Réfléchir avant d’agir. Ce vieux et sage adage prend un sens très précis, mais redoutable, lorsqu’on l’applique aux innovations issues des sciences et des techniques. Dans nos sociétés capitalistes, les actionnaires des entreprises privées sont pressés. Ils souhaitent les mettre en œuvre le plus rapidement possible. Objectif ? Que l’avantage concurrentiel qui en découle produise le maximum de profits. Ce mécanisme peut se révéler dangereux. Par l’usage massif d’un objet ou d’une substance dont les effets nocifs pour les êtres humains ou les écosystèmes ne se dévoilent qu’avec le temps. Pour limiter ce risque, il faut l’anticiper. Développer des recherches sur ces effets possibles, avant le déploiement sans limite et sans précautions des produits de l’innovation technologique. Et donc réfréner l’appétit de profits. Puis imposer des règles fondées sur l’intérêt général et celui des générations futures.

Prenons un exemple où il est encore temps : l’usage de l’orbite terrestre. Certes, il existe depuis les années 1960 avec les premiers satellites.
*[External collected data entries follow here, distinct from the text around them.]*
(* ===== verification/QueueItems.v ===== *)
(** * Events, queries, keys and source registries: [simulation/queue_items.rs]

    [EventKey] is a pointer to a shared cancellation flag; the flags live in a
    store ([EventKey.Flags]) threaded through the operations, and a key is an
    address of the store, so that clones of a key share their flag.

    Sources are the trait objects kept in the scheduler registry.  Making a
    future from a source and a dynamically typed argument yields a value of
    [Fut], which records what the future will do when it is polled.

    The [bincode] encoder is an interface ([Bincode]); its documented
    round-trip law is the class [BincodeLaws]. *)

From S2P Require Import Prelude Path Errors Time.
From stdpp Require Import strings.

(** ** Cancellation keys *)
Module EventKey.

Notation EventKey := nat (only parsing).
Notation AutoEventKey := nat (only parsing).

(** The [Arc<AtomicBool>]s in existence. *)
Notation Flags := (list bool) (only parsing).

Definition new (fl : Flags) : EventKey * Flags := (length fl, fl ++ [false]).
Definition is_cancelled (fl : Flags) (k : EventKey) : bool := default false (fl !! k).
Definition cancel (fl : Flags) (k : EventKey) : Flags := <[k := true]> fl.
Definition into_auto (k : EventKey) : AutoEventKey := k.
(** [Drop for AutoEventKey]. *)
Definition drop_auto (fl : Flags) (k : AutoEventKey) : Flags := <[k := true]> fl.
(** [Arc::ptr_eq]. *)
Definition eq (k1 k2 : EventKey) : bool := Nat.eqb k1 k2.

(** The serialized form: the value of the flag and its address. *)
Definition serialize (fl : Flags) (k : EventKey) : bool * nat := (is_cancelled fl k, k).
(** [AutoEventKey::serialize] goes through a temporary [EventKey], which is
    not managed: nothing is cancelled. *)
Definition serialize_auto (fl : Flags) (k : AutoEventKey) : bool * nat := serialize fl k.

(** [EVENT_KEY_REG]: the keys restored so far, by saved address; [None] when
    the scoped variable is not set. *)
Notation EventKeyReg := (option (gmap nat nat)) (only parsing).

Definition deserialize (reg : EventKeyReg) (fl : Flags) (wire : bool * nat) :
    EventKey * EventKeyReg * Flags :=
  let '(value, addr) := wire in
  match reg with
  | Some reg =>
      match reg !! addr with
      | Some target => (target, Some reg, fl)
      | None => (length fl, Some (<[addr := length fl]> reg), fl ++ [value])
      end
  | None => let '(k, fl') := new fl in (k, None, fl')
  end.

(** A key points to a live flag. *)
Definition live (fl : Flags) (k : EventKey) : Prop := k < length fl.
Mais le développement de technologies réduisant le coût de l’accès à cet espace ouvre la voie à une invasion inédite. Les « constellations » des géants du Net ou de SpaceX vont compter des dizaines de milliers de satellites. Cette invasion n’est pas sans risques, dont celui de déclencher, par chocs entre satellites ou avec des débris de plus en plus nombreux, une réaction en chaîne. Elle pourrait transformer certaines orbites les plus utiles en champs de mines. Écarter ce risque exige de le mesurer, puis de concevoir, signer et appliquer un traité mondial pour réglementer l’usage de l’espace circumterrestre, ce bien commun de l’humanité. Pour que cette démarche soit efficace, elle doit anticiper le risque et non le suivre. Or, s’il est encore temps pour l’orbite terrestre, il est déjà trop tard pour nombre des dégâts infligés aux écosystèmes marins, à la biodiversité terrestre ou pour un réchauffement climatique limité à 1,5 °C depuis la révolution industrielle.

Pour anticiper, il faut une recherche publique puissante et libre, chargée de l’évaluation des risques. Cette activité ne peut rapporter aucun profit ; elle sera donc toujours réduite par les actionnaires. Il faut des dirigeants politiques soucieux de l’intérêt général et d’un avenir plus lointain que celui de leur pouvoir. Les citoyens peuvent évaluer à ces deux points si leur pays peut, ou non, appliquer le prudent adage.